[WORK INSTRUCTION] Once you find the line with "(** * The DXGI" in the entries below, return exactly every line from it through the line with "Set Implicit Arguments.".

Stored data entries
==========

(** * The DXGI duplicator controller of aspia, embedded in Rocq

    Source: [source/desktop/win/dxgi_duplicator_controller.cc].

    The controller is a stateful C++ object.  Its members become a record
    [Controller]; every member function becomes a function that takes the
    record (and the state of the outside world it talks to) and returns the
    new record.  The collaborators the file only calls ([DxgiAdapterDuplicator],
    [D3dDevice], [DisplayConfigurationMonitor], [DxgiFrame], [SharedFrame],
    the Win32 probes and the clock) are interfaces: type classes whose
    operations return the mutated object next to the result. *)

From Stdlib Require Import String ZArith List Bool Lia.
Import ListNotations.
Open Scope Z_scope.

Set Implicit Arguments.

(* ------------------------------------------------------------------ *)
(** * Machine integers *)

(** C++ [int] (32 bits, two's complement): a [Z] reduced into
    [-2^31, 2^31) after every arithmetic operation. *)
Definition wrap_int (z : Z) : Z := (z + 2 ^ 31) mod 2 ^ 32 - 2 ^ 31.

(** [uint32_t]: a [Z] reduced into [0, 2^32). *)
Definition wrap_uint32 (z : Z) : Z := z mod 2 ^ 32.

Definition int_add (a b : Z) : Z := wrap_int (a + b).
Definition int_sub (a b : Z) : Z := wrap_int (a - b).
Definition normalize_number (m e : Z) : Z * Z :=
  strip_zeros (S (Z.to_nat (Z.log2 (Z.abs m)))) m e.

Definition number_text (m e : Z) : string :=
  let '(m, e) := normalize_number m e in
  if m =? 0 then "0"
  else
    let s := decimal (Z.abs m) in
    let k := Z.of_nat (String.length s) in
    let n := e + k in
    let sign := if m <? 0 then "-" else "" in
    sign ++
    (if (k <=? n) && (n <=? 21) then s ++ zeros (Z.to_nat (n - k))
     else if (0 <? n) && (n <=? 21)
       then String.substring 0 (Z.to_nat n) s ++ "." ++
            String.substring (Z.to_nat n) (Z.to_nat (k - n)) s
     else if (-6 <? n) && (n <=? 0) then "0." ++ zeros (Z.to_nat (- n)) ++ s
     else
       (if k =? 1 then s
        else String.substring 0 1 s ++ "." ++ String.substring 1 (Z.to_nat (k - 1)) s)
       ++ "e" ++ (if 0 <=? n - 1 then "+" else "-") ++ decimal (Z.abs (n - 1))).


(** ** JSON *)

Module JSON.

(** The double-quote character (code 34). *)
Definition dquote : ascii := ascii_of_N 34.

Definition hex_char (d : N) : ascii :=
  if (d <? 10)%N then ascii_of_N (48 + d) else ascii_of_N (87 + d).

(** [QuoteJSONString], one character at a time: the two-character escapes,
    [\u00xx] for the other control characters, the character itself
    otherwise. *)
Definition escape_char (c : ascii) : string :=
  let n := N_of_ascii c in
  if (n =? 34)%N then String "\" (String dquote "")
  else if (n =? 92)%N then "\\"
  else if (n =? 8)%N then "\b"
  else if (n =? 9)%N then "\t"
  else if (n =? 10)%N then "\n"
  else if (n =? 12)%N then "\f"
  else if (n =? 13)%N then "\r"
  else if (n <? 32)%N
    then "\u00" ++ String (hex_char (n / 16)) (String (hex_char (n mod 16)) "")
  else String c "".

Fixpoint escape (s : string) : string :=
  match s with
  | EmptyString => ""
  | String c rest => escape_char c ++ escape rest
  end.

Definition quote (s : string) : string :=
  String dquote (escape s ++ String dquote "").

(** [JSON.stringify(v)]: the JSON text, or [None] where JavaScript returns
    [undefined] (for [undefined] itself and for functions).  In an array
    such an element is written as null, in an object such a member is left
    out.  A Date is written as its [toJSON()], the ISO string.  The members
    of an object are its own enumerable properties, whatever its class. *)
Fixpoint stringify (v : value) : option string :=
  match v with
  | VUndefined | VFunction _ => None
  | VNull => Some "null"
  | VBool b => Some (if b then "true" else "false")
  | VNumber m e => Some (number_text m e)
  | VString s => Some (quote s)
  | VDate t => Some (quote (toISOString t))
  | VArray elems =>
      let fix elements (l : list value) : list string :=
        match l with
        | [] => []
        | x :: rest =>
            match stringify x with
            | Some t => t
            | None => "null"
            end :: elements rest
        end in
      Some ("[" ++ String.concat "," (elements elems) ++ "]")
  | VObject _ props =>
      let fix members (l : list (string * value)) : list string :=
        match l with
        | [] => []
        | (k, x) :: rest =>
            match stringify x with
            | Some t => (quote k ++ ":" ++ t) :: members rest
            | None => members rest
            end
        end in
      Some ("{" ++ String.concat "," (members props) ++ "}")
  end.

==========

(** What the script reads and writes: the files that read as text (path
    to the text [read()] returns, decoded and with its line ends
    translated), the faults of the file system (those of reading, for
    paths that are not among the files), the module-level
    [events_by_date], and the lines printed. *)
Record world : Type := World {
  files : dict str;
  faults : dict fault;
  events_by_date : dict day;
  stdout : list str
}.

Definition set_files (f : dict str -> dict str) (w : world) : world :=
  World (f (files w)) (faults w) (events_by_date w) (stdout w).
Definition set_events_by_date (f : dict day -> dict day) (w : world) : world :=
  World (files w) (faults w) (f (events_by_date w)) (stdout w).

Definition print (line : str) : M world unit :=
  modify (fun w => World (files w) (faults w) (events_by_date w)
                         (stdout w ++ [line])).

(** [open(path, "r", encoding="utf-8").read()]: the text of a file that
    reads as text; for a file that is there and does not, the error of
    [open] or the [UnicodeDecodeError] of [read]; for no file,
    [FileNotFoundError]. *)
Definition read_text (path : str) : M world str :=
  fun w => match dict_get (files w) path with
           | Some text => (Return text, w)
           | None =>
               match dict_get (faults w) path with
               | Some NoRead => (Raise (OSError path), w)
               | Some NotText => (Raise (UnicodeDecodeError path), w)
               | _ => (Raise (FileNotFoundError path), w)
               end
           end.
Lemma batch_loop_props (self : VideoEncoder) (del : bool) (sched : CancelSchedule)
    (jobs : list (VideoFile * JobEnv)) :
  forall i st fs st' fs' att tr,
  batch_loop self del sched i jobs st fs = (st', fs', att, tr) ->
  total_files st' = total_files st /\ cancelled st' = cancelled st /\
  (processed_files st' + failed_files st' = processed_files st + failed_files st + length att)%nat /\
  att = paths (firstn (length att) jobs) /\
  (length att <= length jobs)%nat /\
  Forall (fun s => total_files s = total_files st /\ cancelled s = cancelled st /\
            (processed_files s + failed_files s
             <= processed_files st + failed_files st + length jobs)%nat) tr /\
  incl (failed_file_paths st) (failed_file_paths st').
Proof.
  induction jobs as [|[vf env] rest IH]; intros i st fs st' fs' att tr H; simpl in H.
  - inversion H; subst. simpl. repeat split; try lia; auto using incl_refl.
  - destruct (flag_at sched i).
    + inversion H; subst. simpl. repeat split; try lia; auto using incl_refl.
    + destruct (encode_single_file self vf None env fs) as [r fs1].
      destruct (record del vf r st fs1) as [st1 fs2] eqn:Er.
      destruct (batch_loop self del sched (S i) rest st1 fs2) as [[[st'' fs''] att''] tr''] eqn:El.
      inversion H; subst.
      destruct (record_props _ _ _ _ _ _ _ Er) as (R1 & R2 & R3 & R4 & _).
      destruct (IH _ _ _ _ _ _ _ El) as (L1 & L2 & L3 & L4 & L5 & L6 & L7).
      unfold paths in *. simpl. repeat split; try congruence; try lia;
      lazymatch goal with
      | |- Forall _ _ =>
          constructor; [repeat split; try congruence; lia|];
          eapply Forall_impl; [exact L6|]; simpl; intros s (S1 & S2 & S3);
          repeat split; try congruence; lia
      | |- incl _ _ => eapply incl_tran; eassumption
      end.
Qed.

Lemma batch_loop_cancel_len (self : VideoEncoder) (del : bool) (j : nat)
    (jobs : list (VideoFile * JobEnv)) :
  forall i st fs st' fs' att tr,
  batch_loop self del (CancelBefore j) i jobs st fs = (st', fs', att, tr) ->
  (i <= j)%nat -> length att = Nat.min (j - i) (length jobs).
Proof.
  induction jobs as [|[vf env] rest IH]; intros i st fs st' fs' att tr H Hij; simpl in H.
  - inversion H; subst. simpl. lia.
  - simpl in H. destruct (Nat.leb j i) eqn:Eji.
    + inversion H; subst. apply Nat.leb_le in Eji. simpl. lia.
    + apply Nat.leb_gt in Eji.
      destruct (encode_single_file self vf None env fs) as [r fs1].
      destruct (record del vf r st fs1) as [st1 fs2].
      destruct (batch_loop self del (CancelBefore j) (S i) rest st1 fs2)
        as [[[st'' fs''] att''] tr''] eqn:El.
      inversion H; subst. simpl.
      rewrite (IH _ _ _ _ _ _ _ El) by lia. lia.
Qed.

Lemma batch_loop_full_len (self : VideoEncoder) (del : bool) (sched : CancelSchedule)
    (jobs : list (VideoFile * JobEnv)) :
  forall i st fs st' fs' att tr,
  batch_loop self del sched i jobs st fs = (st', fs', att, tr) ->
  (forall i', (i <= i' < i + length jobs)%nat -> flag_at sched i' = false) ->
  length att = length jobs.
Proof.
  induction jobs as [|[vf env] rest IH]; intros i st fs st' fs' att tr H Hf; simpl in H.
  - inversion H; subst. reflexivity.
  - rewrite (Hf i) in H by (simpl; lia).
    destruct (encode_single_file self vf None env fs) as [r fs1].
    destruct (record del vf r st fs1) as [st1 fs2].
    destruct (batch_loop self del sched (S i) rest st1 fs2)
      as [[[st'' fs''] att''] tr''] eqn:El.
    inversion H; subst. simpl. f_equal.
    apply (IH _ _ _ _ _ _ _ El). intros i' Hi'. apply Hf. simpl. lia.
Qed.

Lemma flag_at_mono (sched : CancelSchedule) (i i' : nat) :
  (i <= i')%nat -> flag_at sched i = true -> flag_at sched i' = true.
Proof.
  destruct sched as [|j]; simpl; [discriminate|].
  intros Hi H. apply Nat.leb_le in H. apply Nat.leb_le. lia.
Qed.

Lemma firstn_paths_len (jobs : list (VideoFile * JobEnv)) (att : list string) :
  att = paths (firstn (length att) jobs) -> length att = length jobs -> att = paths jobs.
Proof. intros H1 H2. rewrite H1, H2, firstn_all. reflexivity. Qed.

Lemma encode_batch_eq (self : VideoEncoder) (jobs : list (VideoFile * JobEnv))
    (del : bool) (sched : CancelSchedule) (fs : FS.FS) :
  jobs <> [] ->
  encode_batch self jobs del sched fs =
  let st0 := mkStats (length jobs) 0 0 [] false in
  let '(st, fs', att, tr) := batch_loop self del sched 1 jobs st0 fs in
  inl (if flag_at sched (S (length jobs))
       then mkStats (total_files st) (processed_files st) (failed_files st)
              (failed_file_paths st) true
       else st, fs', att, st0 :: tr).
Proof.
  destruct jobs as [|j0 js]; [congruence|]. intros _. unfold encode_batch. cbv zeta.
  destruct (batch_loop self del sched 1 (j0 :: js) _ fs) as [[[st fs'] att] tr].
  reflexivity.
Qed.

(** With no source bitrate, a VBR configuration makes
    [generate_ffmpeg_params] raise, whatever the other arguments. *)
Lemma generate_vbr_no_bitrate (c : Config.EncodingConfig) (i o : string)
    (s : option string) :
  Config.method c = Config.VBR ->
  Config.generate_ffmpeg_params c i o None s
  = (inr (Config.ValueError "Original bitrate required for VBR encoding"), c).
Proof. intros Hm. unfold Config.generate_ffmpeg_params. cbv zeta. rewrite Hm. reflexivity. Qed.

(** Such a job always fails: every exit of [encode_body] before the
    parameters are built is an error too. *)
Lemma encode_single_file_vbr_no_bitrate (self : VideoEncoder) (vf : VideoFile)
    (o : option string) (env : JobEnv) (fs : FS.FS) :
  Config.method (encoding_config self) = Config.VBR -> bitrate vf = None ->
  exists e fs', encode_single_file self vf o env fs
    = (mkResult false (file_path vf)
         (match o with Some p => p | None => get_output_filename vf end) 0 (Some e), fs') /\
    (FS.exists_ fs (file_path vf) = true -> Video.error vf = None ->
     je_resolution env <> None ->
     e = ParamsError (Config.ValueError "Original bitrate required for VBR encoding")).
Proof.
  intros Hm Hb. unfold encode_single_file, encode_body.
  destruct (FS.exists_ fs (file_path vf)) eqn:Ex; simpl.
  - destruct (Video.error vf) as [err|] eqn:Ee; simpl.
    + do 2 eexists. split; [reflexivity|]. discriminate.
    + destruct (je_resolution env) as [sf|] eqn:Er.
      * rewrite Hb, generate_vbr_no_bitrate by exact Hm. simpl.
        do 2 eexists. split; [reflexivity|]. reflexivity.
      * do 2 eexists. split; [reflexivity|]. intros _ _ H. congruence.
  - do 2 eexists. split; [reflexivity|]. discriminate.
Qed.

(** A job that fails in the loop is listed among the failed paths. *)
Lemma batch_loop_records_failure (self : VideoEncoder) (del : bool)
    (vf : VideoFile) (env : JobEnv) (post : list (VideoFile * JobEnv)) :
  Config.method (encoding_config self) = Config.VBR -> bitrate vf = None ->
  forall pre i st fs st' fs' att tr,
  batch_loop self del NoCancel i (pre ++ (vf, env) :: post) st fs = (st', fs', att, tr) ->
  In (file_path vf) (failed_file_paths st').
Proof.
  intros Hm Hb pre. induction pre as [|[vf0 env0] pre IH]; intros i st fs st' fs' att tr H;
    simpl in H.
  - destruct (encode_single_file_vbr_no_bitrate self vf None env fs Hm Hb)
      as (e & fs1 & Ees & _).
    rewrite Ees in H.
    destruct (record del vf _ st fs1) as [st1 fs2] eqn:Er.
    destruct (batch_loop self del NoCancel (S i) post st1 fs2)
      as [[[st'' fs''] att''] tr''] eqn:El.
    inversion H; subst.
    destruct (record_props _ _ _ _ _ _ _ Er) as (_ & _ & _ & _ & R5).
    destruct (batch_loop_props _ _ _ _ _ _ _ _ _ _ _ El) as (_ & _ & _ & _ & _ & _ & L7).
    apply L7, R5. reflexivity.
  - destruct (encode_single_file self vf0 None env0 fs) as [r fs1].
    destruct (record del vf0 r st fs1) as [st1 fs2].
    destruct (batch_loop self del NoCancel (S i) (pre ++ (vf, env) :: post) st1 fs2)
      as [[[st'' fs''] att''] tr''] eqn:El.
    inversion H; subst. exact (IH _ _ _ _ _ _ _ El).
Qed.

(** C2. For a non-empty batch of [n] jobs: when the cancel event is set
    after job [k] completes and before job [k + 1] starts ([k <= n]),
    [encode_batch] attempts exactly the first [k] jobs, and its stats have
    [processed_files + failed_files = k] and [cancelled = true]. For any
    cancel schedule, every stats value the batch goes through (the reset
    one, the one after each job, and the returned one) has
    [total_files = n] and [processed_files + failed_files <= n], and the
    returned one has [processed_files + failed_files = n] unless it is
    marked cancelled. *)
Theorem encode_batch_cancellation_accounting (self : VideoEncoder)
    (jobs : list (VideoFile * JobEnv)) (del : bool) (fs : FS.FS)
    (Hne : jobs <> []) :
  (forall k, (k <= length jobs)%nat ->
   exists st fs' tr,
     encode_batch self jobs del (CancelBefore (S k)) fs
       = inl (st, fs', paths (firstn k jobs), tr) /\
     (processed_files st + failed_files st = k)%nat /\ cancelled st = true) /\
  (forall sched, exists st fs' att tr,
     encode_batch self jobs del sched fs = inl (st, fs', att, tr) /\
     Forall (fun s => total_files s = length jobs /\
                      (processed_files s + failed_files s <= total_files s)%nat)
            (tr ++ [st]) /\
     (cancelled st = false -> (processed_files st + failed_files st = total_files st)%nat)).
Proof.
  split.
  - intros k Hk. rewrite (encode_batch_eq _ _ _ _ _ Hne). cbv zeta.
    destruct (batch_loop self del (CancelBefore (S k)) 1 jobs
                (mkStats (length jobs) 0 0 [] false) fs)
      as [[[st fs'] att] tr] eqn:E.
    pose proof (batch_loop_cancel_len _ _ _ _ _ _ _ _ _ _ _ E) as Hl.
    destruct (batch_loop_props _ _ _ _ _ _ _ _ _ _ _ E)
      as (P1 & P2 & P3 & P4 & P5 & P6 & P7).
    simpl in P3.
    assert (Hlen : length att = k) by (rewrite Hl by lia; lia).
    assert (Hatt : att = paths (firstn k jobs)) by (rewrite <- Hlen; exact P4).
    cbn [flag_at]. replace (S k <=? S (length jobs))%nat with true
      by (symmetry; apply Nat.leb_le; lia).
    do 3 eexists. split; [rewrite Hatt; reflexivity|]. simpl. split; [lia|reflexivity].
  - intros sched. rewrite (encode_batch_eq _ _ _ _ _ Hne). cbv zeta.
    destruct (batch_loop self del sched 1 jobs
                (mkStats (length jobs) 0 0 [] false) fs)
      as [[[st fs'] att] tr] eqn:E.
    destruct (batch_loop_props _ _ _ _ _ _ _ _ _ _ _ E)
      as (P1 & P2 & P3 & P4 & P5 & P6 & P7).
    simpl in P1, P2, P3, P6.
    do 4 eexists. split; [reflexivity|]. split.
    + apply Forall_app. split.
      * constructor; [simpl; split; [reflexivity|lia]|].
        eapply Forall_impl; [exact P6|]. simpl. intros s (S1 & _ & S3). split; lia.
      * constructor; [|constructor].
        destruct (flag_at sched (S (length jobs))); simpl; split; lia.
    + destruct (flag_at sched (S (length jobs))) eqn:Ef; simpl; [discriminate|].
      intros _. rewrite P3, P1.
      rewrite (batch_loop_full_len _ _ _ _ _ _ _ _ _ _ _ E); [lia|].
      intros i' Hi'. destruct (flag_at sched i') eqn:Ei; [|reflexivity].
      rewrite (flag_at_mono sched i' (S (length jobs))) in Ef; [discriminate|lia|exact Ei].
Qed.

==========

[EXPECTED ANSWER]
(** * The DXGI duplicator controller of aspia, embedded in Rocq

    Source: [source/desktop/win/dxgi_duplicator_controller.cc].

    The controller is a stateful C++ object.  Its members become a record
    [Controller]; every member function becomes a function that takes the
    record (and the state of the outside world it talks to) and returns the
    new record.  The collaborators the file only calls ([DxgiAdapterDuplicator],
    [D3dDevice], [DisplayConfigurationMonitor], [DxgiFrame], [SharedFrame],
    the Win32 probes and the clock) are interfaces: type classes whose
    operations return the mutated object next to the result. *)

From Stdlib Require Import String ZArith List Bool Lia.
Import ListNotations.
Open Scope Z_scope.

Set Implicit Arguments.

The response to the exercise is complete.